Eric Arthur, A coder and entrepreneur who’s into Kant, Jung, Objectivism and gnosticism.

Updated Dec 29, 2015
From a startup founder who has fallen into this trap, I can tell you exactly why: because I drank the tech media Kool-Aid. I began to believe the hype that the press was selling – namely, that “funding = validation”.

To be sure, there is a kind of validation in having an investor – in other words, a 3rd party outside your startup – think that your idea is valuable enough to take the significant risk by giving you money. After all, we often ask people to “put your money where your mouth is.” And that’s exactly what investors do when they fund you.

Ayn Rand (author) once said – and I’m paraphrasing because I don’t remember the exact quote – that money is the symbol of validation for the creator. I think there’s truth in that. The real question is: Is it the money of investors or is it the money of profit that is the real validation?

Before I became acquainted with Sramana Mitra ‘s philosophy on entrepreneurship, I had bought into the “funding = success” equation, hook, line, and sinker. When I dug deeper into the roots of this belief, it really stemmed from a desperate need to feel like my startup – and therefore I myself – was valid. “If we could just get an investor – any investor – to give us money,” the reasoning goes, “then surely we must be a valid business!”

Of course, this is a recipe for poor self-esteem. Because we all know that, if you let someone else’s endorsement determine your sense of success, you’re setting yourself up for feeling badly about yourself! And, something my momma taught me: if you compare yourself to others (those who are getting funded compared to me who’s not, for example) you’ll always come up short.
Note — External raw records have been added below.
(* ===== verification/BmsText.v ===== *)
(** * google_bms: cycle counts and logs as text

    Text is a list of character codes.  The conversions of [scnprintf] and
    [sscanf] used by [google_bms.c] ("%d" and the space) are written out as the
    kernel's library defines them. *)

From S2P Require Import Prelude.

Definition SPACE : Z := 32.
Definition NEWLINE : Z := 10.
Definition is_space (c : Z) : bool := ((9 <=? c) && (c <=? 13)) || (c =? 32).
Definition is_digit (c : Z) : bool := (48 <=? c) && (c <=? 57).

(** ** "%d" of an integer that is not negative; [fuel + 1] digits *)

Fixpoint print_go (fuel : nat) (n : Z) (acc : list Z) : list Z :=
  match fuel with
  | O => 48 + n :: acc
  | S fuel => if n <? 10 then 48 + n :: acc else print_go fuel (n / 10) (48 + n mod 10 :: acc)
  end.

(** At most 20 digits. *)
Definition print_d (n : Z) : list Z := print_go 19 n [].

Fixpoint scan_digits (v : Z) (s : list Z) : Z * list Z :=
  match s with
  | c :: s' => if is_digit c then scan_digits (10 * v + (c - 48)) s' else (v, s)
  | [] => (v, [])
  end.

Fixpoint skip_spaces (s : list Z) : list Z :=
  match s with c :: s' => if is_space c then skip_spaces s' else s | [] => [] end.

(** One "%d"; the number stored is cut to an [int]. *)
Definition scan_d (s : list Z) : option (Z * list Z) :=
  match skip_spaces s with
  | [] => None
  | c :: s' =>
      if c =? 45 then
        match s' with
        | d :: _ =>
            if is_digit d then let '(v, r) := scan_digits 0 s' in Some (s32 (- v), r)
            else None
        | [] => None
        end
      else if is_digit c then let '(v, r) := scan_digits 0 (c :: s') in Some (s32 v, r)
      else None
  end.

(** [n] conversions: the values stored before the first that fails. *)
Fixpoint scan_ints (n : nat) (s : list Z) : list Z :=
  match n with
  | O => []
  | S n => match scan_d s with Some (v, r) => v :: scan_ints n r | None => [] end
  end.

(** ** Cycle counts *)

Definition U16_MAX : Z := 65535.

(** [scnprintf] of [s] after [out] in a buffer of [size] bytes. *)
Definition scn_append (size : Z) (out s : list Z) : list Z :=
  out ++ take (Z.to_nat (size - Z.of_nat (length out) - 1)) s.

(** The length and the text, in a buffer of [size] bytes. *)
Definition gbms_cycle_count_cstr_bc (size : Z) (ccount : list Z) : outcome (Z * list Z) :=
  let buf := foldl (λ out c, scn_append size out (print_d c ++ [SPACE])) [] ccount in
  if Nat.eqb (length buf) 0 then Undef
  else Ok (Z.of_nat (length buf), <[(length buf - 1)%nat := NEWLINE]> buf).

Definition gbms_cycle_count_sscan_bc (ccount : list Z) (bcnt : Z) (buff : list Z) :
    Z * list Z :=
  if negb (bcnt =? 10) then (- ERANGE, ccount)
  else
    let val := scan_ints 10 buff in
    if negb (Z.of_nat (length val) =? bcnt) then (- EINVAL, ccount)
    else (0, zip_with (λ v c, if (0 <=? v) && (v <? U16_MAX) then v else c) val ccount).

(** ** Logs *)

Definition LOG_BUFFER_ENTRY_SIZE : Z := 256.

(** The lines logged from the characters left; [first] when none was read, and
    [tmp] holds the line so far.  A full line is logged and its last character
    read again. *)
Fixpoint log_lines (first : bool) (buf tmp : list Z) : list (list Z) :=
  match buf with
  | [] => []
  | c :: buf =>
      if c =? NEWLINE then
        if first then log_lines false buf [] else tmp :: log_lines false buf []
      else if LOG_BUFFER_ENTRY_SIZE - 1 <=? Z.of_nat (length tmp)
      then tmp :: log_lines false buf [c]
      else log_lines false buf (tmp ++ [c])
  end.

Definition gbms_log_cstr_handler (buf : list Z) (len : Z) : outcome (list (list Z)) :=
  if (len <? 0) || (Z.of_nat (length buf) <=? len) then Undef
  else Ok (log_lines true (take (Z.to_nat len) buf ++ [NEWLINE]) []).

(** ** Round trip *)

Lemma digit_range n : 0 <= n < 10 → is_digit (48 + n) = true.
Proof. intros. unfold is_digit. apply andb_true_iff. lia. Qed.

Lemma digit_not_space c : is_digit c = true → is_space c = false.
Proof.
  unfold is_digit, is_space. intros [? ?]%andb_true_iff.
  apply orb_false_iff. split; [apply andb_false_iff|]; lia.
Qed.

Lemma scan_print_go fuel n acc :
  0 <= n < 10 ^ (Z.of_nat fuel + 1) →
  scan_digits 0 (print_go fuel n acc) = scan_digits n acc.
Proof.
  revert n acc. induction fuel as [|fuel IH]; intros n acc Hn; simpl.
  - rewrite digit_range by (simpl in Hn; lia). f_equal. lia.
  - case_bool.
    + simpl. rewrite digit_range by lia. f_equal. lia.
    + replace (Z.of_nat (S fuel) + 1) with (Z.succ (Z.of_nat fuel + 1)) in Hn by lia.
      rewrite Z.pow_succ_r in Hn by lia.
      pose proof (Z.mod_pos_bound n 10 ltac:(lia)). pose proof (Z.div_mod n 10 ltac:(lia)).
      rewrite IH by lia. simpl. rewrite digit_range by lia. f_equal. lia.
Qed.

Lemma print_go_head fuel n acc :
  0 <= n < 10 ^ (Z.of_nat fuel + 1) →
  ∃ c s, print_go fuel n acc = c :: s ∧ is_digit c = true.
Proof.
  revert n acc. induction fuel as [|fuel IH]; intros n acc Hn; simpl.
  - eexists _, _. split; [done|]. apply digit_range. simpl in Hn. lia.
  - case_bool; [eexists _, _; split; [done|]; apply digit_range; lia|].
    replace (Z.of_nat (S fuel) + 1) with (Z.succ (Z.of_nat fuel + 1)) in Hn by lia.
    rewrite Z.pow_succ_r in Hn by lia. apply IH.
    pose proof (Z.mod_pos_bound n 10 ltac:(lia)). pose proof (Z.div_mod n 10 ltac:(lia)). lia.
Qed.

Lemma print_go_app fuel n acc s : print_go fuel n (acc ++ s) = print_go fuel n acc ++ s.
Proof.
  revert n acc. induction fuel as [|fuel IH]; intros n acc; simpl; [done|].
  case_bool; [done|]. by rewrite <- (IH (n / 10) (_ :: acc)).
Qed.

Lemma length_print_go fuel n acc (k : nat) :
  0 <= n < 10 ^ (Z.of_nat k + 1) →
  (length (print_go fuel n acc) ≤ k + 1 + length acc)%nat.
Proof.
  revert n acc k. induction fuel as [|fuel IH]; intros n acc k Hn; simpl; [lia|].
  case_bool; simpl; [lia|].
  destruct k as [|k]; [simpl in Hn; lia|].
  replace (Z.of_nat (S k) + 1) with (Z.succ (Z.of_nat k + 1)) in Hn by lia.
  rewrite Z.pow_succ_r in Hn by lia.
  pose proof (Z.mod_pos_bound n 10 ltac:(lia)). pose proof (Z.div_mod n 10 ltac:(lia)).
  specialize (IH (n / 10) (48 + n mod 10 :: acc) k ltac:(lia)). simpl in IH. lia.
Qed.

Lemma scan_d_print n sep rest :
  0 <= n < 2 ^ 31 → is_digit sep = false →
  scan_d (print_d n ++ sep :: rest) = Some (n, sep :: rest).
Proof.
  intros Hn Hsep. unfold print_d. rewrite <- print_go_app. simpl ([] ++ _).
  assert (0 <= n < 10 ^ (Z.of_nat 19 + 1)) as Hn' by lia.
  destruct (print_go_head 19 n (sep :: rest) Hn') as (c & s & Hp & Hc).
  pose proof (scan_print_go 19 n (sep :: rest) Hn') as Hs.
  assert (scan_digits n (sep :: rest) = (n, sep :: rest)) as Hstop
    by (simpl; by rewrite Hsep).
  rewrite Hstop in Hs. rewrite Hp in *. unfold scan_d. cbn [skip_spaces].
  rewrite (digit_not_space c Hc), Hc, Hs.
  assert (c <> 45) as Hne by (unfold is_digit in Hc; lia).
  apply Z.eqb_neq in Hne. rewrite Hne. by rewrite s32_small by lia.
Qed.

(** The text of a list of counts, [sep] after the last. *)
Fixpoint counts_text (sep : Z) (l : list Z) : list Z :=
  match l with
  | [] => []
  | [c] => print_d c ++ [sep]
  | c :: l => print_d c ++ SPACE :: counts_text sep l
  end.

Lemma skip_space_scan c s : is_space c = true → scan_d (c :: s) = scan_d s.
Proof. intros H. unfold scan_d. simpl. by rewrite H. Qed.

Lemma scan_ints_space n c s : is_space c = true → scan_ints n (c :: s) = scan_ints n s.
Proof. intros H. destruct n; simpl; [done|]. by rewrite skip_space_scan. Qed.

Lemma scan_ints_S n s v r :
  scan_d s = Some (v, r) → scan_ints (S n) s = v :: scan_ints n r.
Proof. intros H. simpl. by rewrite H. Qed.

Arguments scan_ints : simpl never.

Lemma scan_counts_text sep l :
  Forall (λ c, 0 <= c < 2 ^ 31) l → is_digit sep = false →
  scan_ints (length l) (counts_text sep l) = l.
Proof.
  intros Hl Hsep. induction Hl as [|c l Hc Hl IH]; [done|].
  destruct l as [|d l].
  - simpl. by rewrite (scan_ints_S 0 _ c [sep]) by (by apply scan_d_print).
  - change (counts_text sep (c :: d :: l)) with (print_d c ++ SPACE :: counts_text sep (d :: l)).
    change (length (c :: d :: l)) with (S (length (d :: l))).
    rewrite (scan_ints_S _ _ c (SPACE :: counts_text sep (d :: l))) by (by apply scan_d_print).
    by rewrite scan_ints_space, IH.
Qed.

Lemma counts_text_snoc sep l c : counts_text sep (l ++ [c]) = counts_text SPACE l ++ print_d c ++ [sep].
Proof.
  induction l as [|a l IH]; [done|]. destruct l as [|b l]; simpl in *.
  - by rewrite <- app_assoc.
  - rewrite IH. by rewrite <- app_assoc.
Qed.

(** The loop writes the whole text when it fits. *)
Lemma cstr_loop size l :
  Forall (λ c, 0 <= c < 2 ^ 16) l → 6 * Z.of_nat (length l) < size →
  foldl (λ out c, scn_append size out (print_d c ++ [SPACE])) [] l = counts_text SPACE l ∧
  (length (counts_text SPACE l) ≤ 6 * length l)%nat.
Proof.
  intros Hl. induction l as [|c l IH] using rev_ind; intros Hs; [done|].
  rewrite length_app in *. simpl in Hs.
  apply Forall_app in Hl as [Hl Hc]. inversion_clear Hc.
  destruct (IH Hl ltac:(lia)) as [Hf Hlen].
  rewrite foldl_app, Hf. simpl. rewrite counts_text_snoc.
  assert (length (print_d c ++ [SPACE]) ≤ 6)%nat as Hpc.
  { rewrite length_app. simpl. unfold print_d.
    pose proof (length_print_go 19 c [] 4 ltac:(simpl; lia)) as H5.
    cbn [length] in H5. lia. }
  split.
  - unfold scn_append. f_equal. apply take_ge. lia.
  - rewrite length_app. lia.
Qed.

(** The text of ten cycle counts, printed in a buffer of more than 60
    bytes and parsed back, restores every count but those equal to U16_MAX,
    which keep the value they had. *)
Theorem gbms_cycle_count_roundtrip size ccount old :
  length ccount = 10%nat → length old = 10%nat →
  Forall (λ c, 0 <= c <= U16_MAX) ccount → 60 < size →
  ∃ len text, gbms_cycle_count_cstr_bc size ccount = Ok (len, text) ∧
    Z.of_nat (length text) = len ∧ len < size ∧
    gbms_cycle_count_sscan_bc old 10 text
      = (0, zip_with (λ c o, if c <? U16_MAX then c else o) ccount old).
Proof.
  intros Hl Ho Hr Hs. unfold U16_MAX in Hr.
  assert (Forall (λ c, 0 <= c < 2 ^ 16) ccount) as Hr16
    by (eapply Forall_impl; [exact Hr|]; simpl; lia).
  destruct (cstr_loop size ccount Hr16 ltac:(lia)) as [Hf Hlen].
  unfold gbms_cycle_count_cstr_bc. rewrite Hf.
  destruct ccount as [|c l _] using rev_ind; [done|].
  rewrite counts_text_snoc in *. set (text := counts_text SPACE l ++ print_d c) in *.
  rewrite app_assoc in *. fold text in Hlen |- *.
  assert (length (text ++ [SPACE]) - 1 = length text)%nat as ->
    by (rewrite length_app; simpl; lia).
  rewrite insert_app_r_alt, Nat.sub_diag by lia. simpl.
  case_match eqn:Hz; [apply Nat.eqb_eq in Hz; rewrite length_app in Hz; simpl in Hz; lia|].
  eexists _, _. split; [reflexivity|]. rewrite !length_app in *. simpl in *.
  split_and!; [lia..|].
  assert (text ++ [NEWLINE] = counts_text NEWLINE (l ++ [c])) as ->
    by (by rewrite counts_text_snoc, app_assoc).
  unfold gbms_cycle_count_sscan_bc. change (negb (10 =? 10)) with false. cbv iota zeta.
  assert (scan_ints 10 (counts_text NEWLINE (l ++ [c])) = l ++ [c]) as ->.
  { rewrite <- (scan_counts_text NEWLINE (l ++ [c])) at 2; [|eapply Forall_impl; [exact Hr|]; simpl; lia|done].
    rewrite length_app. simpl. by replace (length l + 1)%nat with 10%nat by lia. }
  rewrite length_app. cbn [length].
  replace (Z.of_nat (length l + 1) =? 10) with true by (symmetry; apply Z.eqb_eq; lia).
  cbn [negb].
  f_equal. clear -Hr. revert old. induction Hr as [|x m Hx Hm IH]; intros [|o old]; try done.
  simpl. rewrite IH. f_equal. by replace (0 <=? x) with true by lia.
Qed.

Lemma gbms_cycle_count_roundtrip_witness :
  let cc := [0; 12; 345; 6789; 65534; 65535; 7; 80; 900; 1000] in
  let old := replicate 10 1 in
  ∃ len text, gbms_cycle_count_cstr_bc 61 cc = Ok (len, text) ∧
    Z.of_nat (length text) = len ∧ len < 61 ∧
    gbms_cycle_count_sscan_bc old 10 text
      = (0, [0; 12; 345; 6789; 65534; 1; 7; 80; 900; 1000]).
Proof.
  apply (gbms_cycle_count_roundtrip 61 [0; 12; 345; 6789; 65534; 65535; 7; 80; 900; 1000]
    (replicate 10 1)); [done|done| |lia].
  repeat constructor; vm_compute; done.
Defined.

(** ** Log lines *)

Lemma log_lines_spec first buf tmp :
  Z.of_nat (length tmp) < LOG_BUFFER_ENTRY_SIZE → NEWLINE ∉ tmp → (first = true → tmp = []) →
  let lines := log_lines first (buf ++ [NEWLINE]) tmp in
  Forall (λ l, Z.of_nat (length l) < LOG_BUFFER_ENTRY_SIZE ∧ NEWLINE ∉ l) lines ∧
  concat lines = tmp ++ filter (λ c, c <> NEWLINE) buf.
Proof.
  unfold LOG_BUFFER_ENTRY_SIZE.
  revert first tmp. induction buf as [|c buf IH]; intros first tmp Hl Hn Hf; simpl.
  - destruct first; simpl; [by rewrite Hf|]. split; [by constructor|done].
  - destruct (Z.eqb_spec c NEWLINE).
    + subst c. rewrite filter_cons_False by (by intros []).
      destruct (IH false [] ltac:(simpl; lia) ltac:(apply not_elem_of_nil) ltac:(done))
        as [H1 H2].
      destruct first; simpl; [by rewrite Hf|]. split; [by constructor|]. by rewrite H2.
    + rewrite filter_cons_True by done.
      case_bool.
      * destruct (IH false [c] ltac:(simpl; lia)
          ltac:(rewrite list_elem_of_singleton; congruence) ltac:(done)) as [H1 H2].
        simpl. split; [by constructor|]. by rewrite H2.
      * destruct (IH false (tmp ++ [c])) as [H1 H2];
          [unfold LOG_BUFFER_ENTRY_SIZE in *; rewrite length_app; simpl; lia| |done|].
        { rewrite elem_of_app, list_elem_of_singleton. intros [?|?]; [done|congruence]. }
        split; [exact H1|]. by rewrite H2, <- app_assoc.
Qed.

(** The log handler ends, and the lines it logs are the text in order
    without its newlines, each line without a newline and short enough, with
    its terminator, for an entry of the log. *)
Theorem gbms_log_cstr_handler_lines buf len :
  0 <= len < Z.of_nat (length buf) →
  ∃ lines, gbms_log_cstr_handler buf len = Ok lines ∧
    Forall (λ l, Z.of_nat (length l) < LOG_BUFFER_ENTRY_SIZE ∧ NEWLINE ∉ l) lines ∧
    concat lines = filter (λ c, c <> NEWLINE) (take (Z.to_nat len) buf).
Proof.
  intros Hlen. unfold gbms_log_cstr_handler.
  replace (len <? 0) with false by lia.
  replace (Z.of_nat (length buf) <=? len) with false by lia. simpl.
  eexists. split; [reflexivity|].
  apply (log_lines_spec true (take (Z.to_nat len) buf) []);
    [unfold LOG_BUFFER_ENTRY_SIZE; simpl; lia|apply not_elem_of_nil|done].
Qed.

Lemma gbms_log_cstr_handler_lines_witness :
  ∃ lines, gbms_log_cstr_handler [10; 65; 66; 10; 67; 0] 5 = Ok lines ∧
    Forall (λ l, Z.of_nat (length l) < LOG_BUFFER_ENTRY_SIZE ∧ NEWLINE ∉ l) lines ∧
    concat lines = [65; 66; 67].
Proof. apply (gbms_log_cstr_handler_lines [10; 65; 66; 10; 67; 0] 5). simpl. lia. Defined.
At the time I began to drink the Kool-Aid, we had only a very marginal profit. Never mind the fact that we actually were in the black – that wasn’t good enough. It was a bootstrapped startup going on 3 years, and we were just growing so slowly. We were growing, but slowly. Meanwhile, we’re reading every day that this one is getting funded and that one is getting funded. I read one article about an on-demand service that hadn’t been existence for even a year, already getting $8 MM in funding!!

You read stories like this enough, and that age-old media adage starts to ring true: the media’s job is to make us feel fat, ugly, poor, scared and sucky. Read enough of these stories, and you start thinking,  “Shit! My startup must suck.” Even though we had achieved a very tiny amount of profit, were growing our user base gradually, and had to pay customers, I still felt like a failure at the end of the day because “the angels weren’t shining their grace down upon us.”

Then, I started following Sramana’s tweets, blog posts, and YouTube videos. I kept hearing her say over and over again that business is about customers, revenues, and profits. Reading her work helped me refocus our efforts. It helped break the curse of, “I gotta get funded to have a valid business model.” Instead of spending so much time chasing investors, creating pitch decks, and applying to accelerators, I started focusing my time and concentration on a single question: How do we bring in more customers?

And you know what? That kind of intense, diligent focus works. The first week after familiarizing myself with Sramana’s work, we acquired 3 new customers. And we’ve acquired more since then.

And there was an added bonus. After I decided to sort of forget about chasing the angels, an angel surprised us with some unexpected seed funding, which we should be receiving in January 2016. It’s funny how that works. It’s like dating: once you just decide to do you and stop chasing the girl, now all of a sudden she starts getting really interested in you! But so long as you’re spending all your energy trying to get her to call you back, you spend a lot of sleepless nights, alone.

Moral of the story: you have to get clear on what “validation” means to you and your startup. Is it the money of investment,  or the money of profit?